The photosensitive silver halide emulsion according to any one of claims 1 to 4, which is 0%. 6. A light-sensitive silver halide photographic material having at least one hydrophilic colloid layer containing at least one light-sensitive layer on at least one side of a support, said light-sensitive layer comprising: 5. A light-sensitive silver halide photographic material coated with at least one silver halide emulsion according to any one of items 1 to 5 above. 7. The following steps: (a) 0.003 μm in the presence of an onium compound except for the ammonium compound, but in the absence of gelatin.
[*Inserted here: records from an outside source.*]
Lemma variant_search_run v fuel i lock l0 m xs : path LNext m (LHead i) xs -> rest_list m xs ->
  mget m lock = Some l0 -> variant_lock v false l0 ->
  (2 * length xs + 1 < fuel)%nat ->
  run (variant_search v fuel self key (LHead i) lock) m = Ok (spec_search key (kset m xs)) m.
Proof.
  intros Hp Hr Hl Hlock Hf. destruct fuel as [|fuel]; [lia|].
  assert (H0 : hd0 xs = NULL -> spec_search key (kset m xs) = 0).
  { destruct xs as [|x xs]; [done|]. simpl. intros ->. exfalso.
    apply (node_nonnull m NULL); [apply (rl_node _ _ Hr); set_solver|done]. }
  destruct v as [| | | |ow nw vld|ow nw vld|blc atm lib]; cbn [variant_search].
  - apply (start_search_run _ _ xs); [done|done| |done]. intros _. apply search_loop_run; [done|lia|done].
  - apply (start_search_run _ _ xs); [done|done| |done]. intros _. apply relinking_loop_run; [done|lia|done].
  - apply (start_search_run _ _ xs); [done|done| |done]. intros _. apply back_loop_run; [done|lia|done].
  - unfold ListSgecos.search. cbn [ListSgecos.search_loop]. unfold compiler_barrier.
    rewrite (run_load _ _ _ _ Hl), run_fence, (run_load _ _ _ _ (path_hd _ _ _ _ Hp)).
    apply sgecos_loop_run; [done|done|lia].
  - eapply lock_search_run; [by apply seq_passes|done|done|lia].
  - eapply lock_search_run; [by apply gc_passes|done|done|lia].
  - apply (rcu_search_run (HO := rl_ok lib)); [done|done|lia].
Qed.

End seq.

Lemma spec_search_bucket nb k S :
  spec_search k (bucket_set nb (bucket_of nb k) S) = spec_search k S.
Proof.
  unfold spec_search. assert (Hk : k ∈ bucket_set nb (bucket_of nb k) S <-> k ∈ S).
  { unfold bucket_set. rewrite elem_of_filter. naive_solver. }
  destruct (decide (k ∈ S)); [rewrite decide_True; tauto|rewrite decide_False; tauto].
Qed.

(** ** The table at rest *)

(** Every bucket is at rest and holds its part of [S]. *)
Definition at_rest (v : variant) (nb : Z) (m : mem) (S : gset Z) : Prop :=
  forall i, 0 <= i < nb -> exists xs l0, path LNext m (LHead i) xs /\ rest_list m xs /\
    kset m xs = bucket_set nb i S /\ (length xs <= size S)%nat /\
    mget m (LLock i) = Some l0 /\ variant_lock v false l0.

Lemma hash_ok_at_rest v w d nb m g S : hash_ok (variant_state v w d) nb m g S -> at_rest v nb m S.
Proof.
  intros Hok i Hi. destruct (hash_ok_bucket _ _ _ _ _ _ Hok Hi) as (xs & Hxs & Hk).
  pose proof (hash_ok_length _ _ _ _ _ _ _ Hok Hi Hxs) as Hlen.
  destruct Hok as [(HI & _ & U & (_ & _ & Hlk) & _) _].
  destruct (inv_head _ _ HI _ _ Hxs) as [_ [l0 Hl]]. exists xs, l0.
  split_and!; [by eapply inv_path| |done|done|by apply mget_lookup|exact (Hlk i l0 Hl)].
  split; [intros x; by eapply inv_node| |by eapply inv_incr]. eapply path_alt, inv_path; [done|exact Hxs].
Qed.

Lemma at_rest_search `{HC : Calloc} v nb m S fuel self k : nb_ok nb -> at_rest v nb m S ->
  (2 * size S + 1 < fuel)%nat ->
  run (variant_search v fuel self k (LHead (bucket_of nb k)) (LLock (bucket_of nb k))) m = Ok (spec_search k S) m.
Proof.
  intros Hnb Hr Hf. destruct (Hr _ (bucket_of_range nb k Hnb)) as (xs & l0 & Hp & Hrest & Hk & Hlen & Hl & Hlock).
  rewrite (variant_search_run self k v fuel _ _ l0 m xs) by (done || lia). by rewrite Hk, spec_search_bucket.
Qed.

(** C20: A sequence of searches run alone gives the answers of the set and changes
    nothing. *)
Theorem searches_alone `{HC : Calloc} v sp w d nb m g S fuel self ks :
  nb_ok nb -> hash_ok (variant_state v w d) nb m g S -> (2 * size S + 1 < fuel)%nat ->
  run (do_searches (H := variant_build v sp fuel) nb self ks) m = Ok ((fun k => spec_search k S) <$> ks) m.
Proof.
  intros Hnb Hok Hf. apply hash_ok_at_rest in Hok. induction ks as [|k ks IH]; [done|]. cbn [do_searches].
  rewrite get_buckets_eq by done. cbn [mbind prog_bind fst snd Mrow.search variant_build].
  by rewrite run_bind, (at_rest_search v nb m S), run_bind, IH.
Qed.

Lemma small_sizes : sizes_ok 2 5 9.
Proof. split; [lia|lia|]. change (Z.to_nat 5) with 5%nat. lia. Qed.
By the double-jet or triple-jet method applied to an aqueous solution of silver nitrate and a halide salt in colloidal silica having an average particle size in the range of m to 0.3 μm, the weight ratio of the colloidal silica to the onium compound is 3 to. Precipitating the silver halide between 400 (b) controlling the nucleation and growth steps by varying the flow rate of the aqueous solution of silver nitrate and halide salt and / or by a constant pAg value during the step in the vessel Process, (c)
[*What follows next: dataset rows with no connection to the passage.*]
(* ===== verification/GecosFaults.v ===== *)
(** * Two executions of the GECOS variants

    [GECOS_B] compares an uninitialised variable when the first iteration
    meets a reclaimed node, and [OSA_BEST] lets a reader follow a recycled
    node. *)
From S2P Require Import Prelude Mem Concrete Schedules RG SWP Table TableFacts Allocator ListOps ListWriter ListGecos GecosWriter GecosReader Util Mrow Hashtable Driver Pool Builds TableMain Benchmark.

(** One updater that runs [ops] and one reader that searches [ks]. *)
Definition duel (S : ListOps) (v : variant) (fuel : nat) (nb : Z) (ops : list (uop * Z)) (ks : list Z) :
    list (prog (list Z)) :=
  [ do_uops fuel nb 0 ops;
    do_searches (H := variant_build v spin_init_zero fuel) nb 1 ks ].

(** ** [GECOS_B] *)

Definition back_store : mem := start_store (variant_build Back_B spin_init_zero 9) 1 1 9.
Definition back_pool : list (prog (list Z)) := duel (@writer_ops (gecos_scheme 9)) Back_B 9 1 [(Del, 0)] [0].
(** The reader reads the head and the counter of the node; the updater deletes
    the node; the reader goes on. *)
Definition back_sched : list nat := repeat 1%nat 4 ++ repeat 0%nat 40 ++ repeat 1%nat 10.

(** C31: [prev] and [prev_gc] are used uninitialised. *)
Theorem back_uninitialised : exists tr ps m,
  psteps (back_pool, back_store) tr (ps, m) /\ ps !! 1%nat = Some (Crash Indeterminate).
Proof.
  pose proof (sched_trace_psteps back_sched (back_pool, back_store) _ [] (psteps_refl _)) as Hst.
  assert (Hc : crashed ((sched_trace back_sched (back_pool, back_store) []).1.1 !! 1%nat) Indeterminate = true)
    by (vm_compute; reflexivity).
  apply crashed_spec in Hc.
  destruct (sched_trace back_sched (back_pool, back_store) []) as [[ps m] tr].
  exists tr, ps, m. by split.
Qed.

(** ** [OSA_BEST] *)

Definition osa_scheme (fuel : nat) : Scheme := {|
  scheme_inserter := gecos_inserter fuel;
  unlock_before_free := false;
  ListWriter.free_node_later := free_node_later_osa_best fuel |}.

Definition osa_store : mem := start_store (variant_build Plain spin_init_zero 9) 2 5 9.
Definition osa_pool : list (prog (list Z)) :=
  duel (@writer_ops (osa_scheme 9)) Plain 9 2 [(Del, 2); (Del, 1); (Ins, 1)] [4].
(** The reader moves to the node of key 2 and reads its counter; the updater
    deletes 2 and 1 and inserts 1 again, in the node of key 2. *)
Definition osa_sched : list nat := repeat 1%nat 10 ++ repeat 0%nat 120 ++ repeat 1%nat 40.

(** C30: the key 4 is in its bucket all along and the search of 4 answers
    no: the first node retired never had its counter moved. *)
Theorem osa_best_wrong_answer : exists tr ps m,
  psteps (osa_pool, osa_store) tr (ps, m) /\ ps !! 1%nat = Some (Ret [0]) /\
  forall w, w ∈ osa_store :: tr -> holds_key w (LHead (bucket_of 2 4)) 4.
Proof.
  pose proof (sched_trace_psteps osa_sched (osa_pool, osa_store) _ [] (psteps_refl _)) as Hst.
  assert (Hc : returned ((sched_trace osa_sched (osa_pool, osa_store) []).1.1 !! 1%nat) [0] = true)
    by (vm_compute; reflexivity).
  assert (Hw : forallb (fun w => holds_key_b 9 w (LHead (bucket_of 2 4)) 4)
    (osa_store :: (sched_trace osa_sched (osa_pool, osa_store) []).2) = true)
    by (vm_compute; reflexivity).
  apply returned_spec in Hc.
  destruct (sched_trace osa_sched (osa_pool, osa_store) []) as [[ps m] tr].
  exists tr, ps, m. split_and!; [done|done|]. intros w Hin.
  eapply holds_key_b_spec. rewrite forallb_forall in Hw. apply Hw. by apply list_elem_of_In.
Qed.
The equivalent of silver nitrate is always at least 0.03 throughout the steps of desalting from the reaction medium and redispersing the silver halide, (d) chemically ripening the silver halide, and (e) precipitating. 7. The method for producing a photosensitive silver halide emulsion according to claim 1, further comprising the step of adjusting the weight ratio of the colloidal silica sol to the amount of silver halide indicated as. 8. The method of claim 7, wherein the weight ratio of said colloidal silica and said onium compound is between 30 and 100. 9. The method according to claim 7, wherein a denaturant is present in the reaction vessel in the nucleation and / or growth step. 10. The method according to claim 7, wherein the emulsion is desalted by ultrafiltration. 11. The chemical ripening is carried out before, during or after spectral sensitization, according to any one of claims 7 to 10.
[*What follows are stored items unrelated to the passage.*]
(* ===== verification/HpMain.v ===== *)
(** * Hazard pointers at work

    A C library for the examples, the theorems of [HpScan] and [HpProtect] on
    concrete stores, and two executions in which the hazard pointers of
    list_hp.c do not protect. *)
From S2P Require Import Prelude Mem Concrete Schedules RG SWP Table TableFacts Frozen Allocator ListOps Lock Stamp ListWriter ListHp HpScan HpProtect Util Mrow Hashtable Driver Pool Builds GecosSeq TableMain.

(** ** [qsort] and [bsearch] *)

Section sort.
Context (cmp : Z -> Z -> Z).

Fixpoint insert_by (x : Z) (l : list Z) : list Z :=
  match l with
  | [] => [x]
  | y :: l => if cmp x y <=? 0 then x :: y :: l else y :: insert_by x l
  end.

Definition sort_by (l : list Z) : list Z := foldr insert_by [] l.

Lemma insert_by_perm x l : insert_by x l ≡ₚ x :: l.
Proof.
  induction l as [|y l IH]; [done|]. simpl. destruct (_ <=? _); [done|].
  rewrite IH. apply Permutation_swap.
Qed.

Lemma sort_by_perm l : sort_by l ≡ₚ l.
Proof. induction l as [|x l IH]; [done|]. simpl. by rewrite insert_by_perm, IH. Qed.

Lemma insert_by_sorted x l : orders cmp (x :: l) -> sorted_by cmp l -> sorted_by cmp (insert_by x l).
Proof.
  intros (f & Hf). induction l as [|y l IH]; intros Hs; simpl.
  { constructor; constructor. }
  assert (Hle : forall a b, a ∈ x :: y :: l -> b ∈ x :: y :: l -> (cmp a b <= 0 <-> f a <= f b)).
  { intros a b Ha Hb. specialize (Hf a b Ha Hb). lia. }
  apply StronglySorted_inv in Hs as [Hs Hy]. rewrite Forall_forall in Hy. destruct (Z.leb_spec (cmp x y) 0) as [Hxy|Hxy].
  - constructor; [by constructor; [|apply Forall_forall]|]. apply Forall_forall. intros z Hz.
    apply elem_of_cons in Hz as [->|Hz]; [done|]. apply (Hle x z); [set_solver..|].
    transitivity (f y); [by apply (Hle x y); [set_solver..|]|]. apply (Hle y z); [set_solver..|]. by apply Hy.
  - constructor; [apply IH; [|done]|].
    + intros a b Ha Hb. apply Hf; set_solver.
    + apply Forall_forall. intros z. rewrite insert_by_perm, elem_of_cons. intros [->|Hz]; [|by apply Hy].
      apply (Hle y x); [set_solver..|]. assert (~ f x <= f y); [|lia].
      intros Hc. apply (Hle x y) in Hc; [lia|set_solver..].
Qed.

Lemma sort_by_sorted l : orders cmp l -> sorted_by cmp (sort_by l).
Proof.
  induction l as [|x l IH]; intros Ho; [constructor|]. destruct Ho as (f & Hf).
  apply insert_by_sorted.
  - exists f. intros a b. rewrite sort_by_perm. apply Hf.
  - apply IH. exists f. intros a b Ha Hb. apply Hf; set_solver.
Qed.

End sort.

#[export] Instance insertion_sort : StdSort := {|
  qsort := sort_by;
  bsearch cmp x l := existsb (fun y => cmp x y =? 0) l |}.

#[export] Instance insertion_sort_ok : StdSortOk.
Proof.
  split.
  - intros cmp l Ho. split; [apply sort_by_perm|by apply sort_by_sorted].
  - intros cmp x l _ _. cbn. rewrite existsb_exists.
    split; intros (y & Hy & Hc); exists y; (split; [by apply list_elem_of_In|by apply Z.eqb_eq]).
Qed.

(** ** Two zombies *)

(** Thread 0 has the zombies 64 and 128; the table has the node 192, of key 5,
    in bucket 0; slot 6 announces 128. *)
Definition zombie_store : mem :=
  <[LHP 6 := 128]> (<[LZlistN 0 := 2]> (<[LZlistP 0 := 64]> (<[LMrNext 64 := 128]>
    (<[LHead 0 := 192]> (<[LKey 192 := 5]> (<[LTls 1 Vthread := 1]>
      (calloc_block 192 (calloc_block 128 (calloc_block 64 ∅))))))))).

Definition addr_ok_b (p : Z) : bool := (0 <=? p) && (p <? 2 ^ 37) && (p mod CACHESIZE =? 0).

Lemma addr_ok_b_spec p : addr_ok_b p = true -> addr_ok 0 p.
Proof. unfold addr_ok_b, addr_ok. rewrite !andb_true_iff, Z.leb_le, Z.ltb_lt, Z.eqb_eq. tauto. Qed.

Lemma zombie_store_hp : hp_at 0 0 0 {[192]} [] zombie_store [64; 128].
Proof.
  assert (Hn : forall n, n ∈ [64; 128; 192] -> node zombie_store n).
  { intros n Hin. set_unfold in Hin. destruct_or! Hin; try done; subst n; apply node_b; done. }
  split.
  - exists [], []. split; [split|split].
    + done.
    + done.
    + constructor.
    + set_solver.
    + set_solver.
    + intros n Hin. apply Hn. set_solver.
    + exists NULL. split; [done|by left].
    + exists NULL. split; [done|by left].
    + set_solver.
  - done.
  - by apply (bool_decide_unpack _).
  - intros n Hin. set_unfold in Hin. by destruct_or! Hin; subst n.
  - intros n Hin. apply addr_ok_b_spec. set_unfold in Hin. by destruct_or! Hin; subst n.
  - done.
Qed.

Definition slots_ok (nbthreads : Z) (m : mem) : bool :=
  forallb (fun lv => match lv.1 with
    | LHP i => (lv.2 =? NULL) || ((i <? cells nbthreads) && addr_ok_b lv.2) | _ => true end) (map_to_list m).

Lemma slots_ok_spec nbthreads m i : slots_ok nbthreads m = true -> slot m i <> NULL ->
  i < cells nbthreads /\ addr_ok 0 (slot m i).
Proof.
  unfold slots_ok. rewrite forallb_forall. intros Hs. unfold slot, mget.
  destruct (m !! LHP i) as [v|] eqn:Hv; [|by destruct (is_static (LHP i))].
  intros Hne. cbn in Hne. specialize (Hs (LHP i, v)). cbn in Hs. apply orb_true_iff in Hs as [Hs|Hs].
  - by apply Z.eqb_eq in Hs.
  - apply andb_true_iff in Hs as [Hi Ha]. split; [by apply Z.ltb_lt|by apply addr_ok_b_spec].
  - apply list_elem_of_In. by apply elem_of_map_to_list.
Qed.

(** ** The theorems on this store *)

Lemma zombie_store_hazards : hazards zombie_store = [128].
Proof. by vm_compute. Qed.

Lemma zombie_store_fit : hazards_fit 3 0 zombie_store.
Proof.
  unfold hazards_fit. rewrite zombie_store_hazards. split; [|done].
  intros p ->%list_elem_of_singleton. by apply addr_ok_b_spec.
Qed.



(** A reader searches while thread 0 scans. *)
Definition protect_readers : list (prog unit) :=
  [ _ ← ListHp.search 9 1 5 (LHead 0) (LLock 0); Ret tt ].
Definition protect_pool : pool unit := (scan false 3 9 0 0 :: protect_readers, zombie_store).
Definition protect_sched : list nat := concat (repeat [0; 1; 0; 0] 300)%nat.


(** ** A hazard pointer that does not protect *)

(** [list_hp.c] in the build of [ONE_WRITER]. *)
Definition hp_build `{StdSort} (direct_scan : bool) (nbthreads : Z) (sp : loc -> prog unit) (fuel : nat) : Build := {|
  build_ops := @writer_ops (hp_scheme direct_scan nbthreads fuel);
  lock_init := sp;
  thread_register := Ret tt;
  thread_unregister := Ret tt;
  Mrow.search := ListHp.search fuel |}.

(** The keys 0 to 7 in two buckets. *)
Definition race_store : mem := <[LTls 1 Vthread := 1]> (start_store (hp_build false 2 spin_init_zero 20) 2 8 20).

(** The updater deletes 2 and 4, then inserts and deletes 101 until it scans,
    and inserts 9 in the node of 4. *)
Definition race_ops : list (uop * Z) :=
  [(Del, 2); (Del, 4)] ++ concat (repeat [(Ins, 101); (Del, 101)] 111) ++ [(Ins, 9)].
Definition race_pool : pool (list Z) :=
  ([do_uops (H := build_ops (Build := hp_build false 2 spin_init_zero 400)) 20 2 0 race_ops;
    do_searches (H := hp_build false 2 spin_init_zero 20) 2 1 [6]], race_store).
(** The reader is about to announce the node of 4, after that of 2. *)
Definition race_sched : list nat := repeat 1%nat 12 ++ repeat 0%nat (120 * 100) ++ repeat 1%nat 40.

(** C27: the key 6 is in its bucket all along and the search of 6 answers
    no: the node that leads to the one announced was deleted, so the pointer
    the reader reads again does not tell that the node was deleted too. *)
Theorem hp_wrong_answer : exists tr ps m,
  psteps race_pool tr (ps, m) /\ ps !! 1%nat = Some (Ret [0]) /\
  forall w, w ∈ race_store :: tr -> holds_key w (LHead (bucket_of 2 6)) 6.
Proof.
  pose proof (sched_trace_psteps race_sched race_pool _ [] (psteps_refl _)) as Hst.
  assert (Hc : (let r := sched_trace race_sched race_pool [] in
    returned (r.1.1 !! 1%nat) [0] &&
    forallb (fun w => holds_key_b 20 w (LHead (bucket_of 2 6)) 6) (race_store :: r.2)) = true)
    by (vm_compute; reflexivity).
  destruct (sched_trace race_sched race_pool []) as [[ps m] tr]. cbv zeta in Hc.
  apply andb_true_iff in Hc as [Hc Hw]. apply returned_spec in Hc.
  exists tr, ps, m. split_and!; [done|done|]. intros w Hin.
  eapply holds_key_b_spec. rewrite forallb_forall in Hw. apply Hw. by apply list_elem_of_In.
Qed.

(** ** The order of the hazard pointers *)

(** [compare] truncates the difference to an [int]: two blocks that
    lie 256 GiB apart compare equal, and of two that lie 128 GiB apart each
    compares less than the other. *)
Theorem compare_truncates a :
  compare (a + 2 ^ 38) a = 0 /\ compare (a + 2 ^ 37) a < 0 /\ compare a (a + 2 ^ 37) < 0.
Proof.
  unfold compare. replace (a + 2 ^ 38 - a) with (2 ^ 38) by lia.
  replace (a + 2 ^ 37 - a) with (2 ^ 37) by lia. replace (a - (a + 2 ^ 37)) with (- 2 ^ 37) by lia. done.
Qed.

(** ** A search alone *)

(** The store, up to the slots from [base] on that one thread owns. *)
Definition same_but_slots (base : Z) (m m' : mem) : Prop :=
  forall l, l <> LHP base -> l <> LHP (base + 1) -> m' !! l = m !! l.

Section alone.
Context `{HC : Calloc} (self key base : Z) (Hb : 0 <= base < Param.H - 1) (head : loc).
Context (m : mem).

Lemma same_mget m' l : same_but_slots base m m' -> list_loc l = true -> mget m' l = mget m l.
Proof. intros Hs Hl. unfold mget. rewrite Hs; [done|by destruct l..]. Qed.

Lemma hp_search_loop_run xs : forall fuel prev off m', rest_list m xs -> (forall x, x ∈ xs -> aligned x) ->
  list_loc prev = true -> mget m prev = Some (hd0 xs) -> (off = 0 \/ off = 1) -> same_but_slots base m m' ->
  (length xs < fuel)%nat ->
  exists m2, run (ListHp.search_loop fuel self base key head (ListHp.Loop prev (hd0 xs) off)) m' =
    Ok (spec_search key (kset m xs)) m2 /\ same_but_slots base m m2.
Proof.
  induction xs as [|x xs IH]; intros [|fuel] prev off m' Hr Hx Hl Hp Hoff Hs Hf; simpl in Hf; try lia;
    cbn [ListHp.search_loop hd0]; [by exists m'|].
  destruct (rest_list_cons _ _ _ Hr) as (Hr' & Hn & Hnx & _).
  destruct (aligned_even x ltac:(apply Hx; set_solver)) as [Hodd _].
  rewrite (proj2 (Z.eqb_neq x NULL)) by (by eapply node_nonnull).
  set (m1 := <[LHP (base + off) := x]> m').
  assert (Hs1 : same_but_slots base m m1).
  { intros l H1 H2. unfold m1. rewrite lookup_insert_ne; [by apply Hs|]. destruct Hoff as [-> | ->]; [|done].
    rewrite Z.add_0_r. done. }
  rewrite run_store; fold m1.
  2: { destruct (mget_static m' (LHP (base + off))) as [v Hv]; [|by exists v].
    unfold Param.H, Param.K in Hb. apply andb_true_iff. split; [apply Z.leb_le|apply Z.ltb_lt]; lia. }
  unfold write_read_barrier. rewrite run_fence, (run_load prev x) by (by rewrite (same_mget m1)).
  rewrite Z.eqb_refl. cbn [negb]. rewrite Hodd. cbn [negb c_assert]. rewrite run_bind. cbn [run].
  rewrite (run_load (LNext x) (hd0 xs)) by (by rewrite (same_mget m1)).
  assert (Hk : mget m1 (LKey x) = Some (nkey m x)).
  { rewrite (same_mget m1) by done. apply mget_lookup, node_key, Hn. }
  rewrite (run_load _ _ _ _ Hk). destruct (rest_answer key m x xs Hr) as [Hle Hgt].
  destruct (Z.leb_spec key (nkey m x)) as [H|H].
  - rewrite (run_load _ _ _ _ Hk). exists m1. split; [|done]. cbn [run]. f_equal. by apply Hle.
  - rewrite (Hgt H). replace (clean_pointer (hd0 xs)) with (hd0 xs).
    + apply IH; [done|set_solver|done|done| |done|lia]. destruct Hoff as [-> | ->]; [by right|by left].
    + destruct xs as [|y ys]; [done|]. symmetry. apply aligned_even, Hx. set_solver.
Qed.

End alone.

(** Without concurrent updates the search of list_hp.c returns the
    abstract answer and writes nothing but the two slots of its thread. *)
Theorem hp_search_alone `{HC : Calloc} self t key i lock fuel m xs :
  mget m (LTls self Vthread) = Some t -> 0 <= t < MAX_THREAD ->
  path LNext m (LHead i) xs -> rest_list m xs -> (forall x, x ∈ xs -> aligned x) -> (length xs + 1 < fuel)%nat ->
  exists m', run (ListHp.search fuel self key (LHead i) lock) m = Ok (spec_search key (kset m xs)) m' /\
    same_but_slots (t * Param.K) m m'.
Proof.
  intros Ht Hr Hp Hl Hx Hf. destruct fuel as [|fuel]; [lia|]. unfold ListHp.search.
  rewrite (run_load _ _ _ _ Ht). unfold MAX_THREAD in Hr. rewrite i32_small by (unfold Param.K; lia).
  cbn [ListHp.search_loop]. pose proof (path_hd _ _ _ _ Hp) as Hh. rewrite (run_load _ _ _ _ Hh).
  apply hp_search_loop_run; [|done|done|done|done|by left|by intros ?|lia].
  unfold Param.H, Param.K, MAX_THREAD. lia.
Qed.

Lemma hp_search_alone_witness : exists m',
  run (ListHp.search 9 1 5 (LHead 0) (LLock 0)) zombie_store = Ok 1 m' /\
  same_but_slots 3 zombie_store m'.
Proof.
  assert (Hl : rest_list zombie_store [192]).
  { split.
    - intros x ->%list_elem_of_singleton. by apply node_b.
    - done.
    - repeat constructor. }
  assert (Ha : forall x, x ∈ [192] -> aligned x) by (by intros x ->%list_elem_of_singleton).
  destruct (hp_search_alone 1 1 5 0 (LLock 0) 9 zombie_store [192] eq_refl ltac:(done) ltac:(done) Hl Ha
    ltac:(repeat constructor)) as (m' & Hr & Hs).
  exists m'. split; [|exact Hs]. by rewrite Hr.
Defined.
Method of terms. 12. A ratio of hydrogen bridge forming polymer to silver halide expressed as silver nitrate is comprised between 0.05 and 0.40 and a ratio of silica to silver halide expressed as silver nitrate is 0.03 to. A hydrogen cross-linking polymer and silica are added to the emulsion in an amount such that it is comprised between 0.30 to make the emulsion for coating.
11. The method according to any one of 11 above. 13. The method of claim 12 wherein said ratio of silica to silver halide, expressed as silver nitrate, is comprised between 0.05 and 0.15. 14. The method of claim 12 wherein said ratio of silica to silver halide expressed as equivalent of silver nitrate has a value of 0.02 to 1.0. 15. Coating by adding a polymer which forms hydrogen bridges in an amount such that the weight ratio of polymer to coated silver, expressed as the equivalent of silver nitrate, has a value between 0.15 and 0.30. 15. A method according to any one of claims 12-14, characterized in that an emulsion for is prepared. 16. The steps of developing, fixing, washing and drying are performed in 5 steps.
The method of processing a photographic material according to claim 7, wherein the processing time is within the total processing time of less than 0 seconds.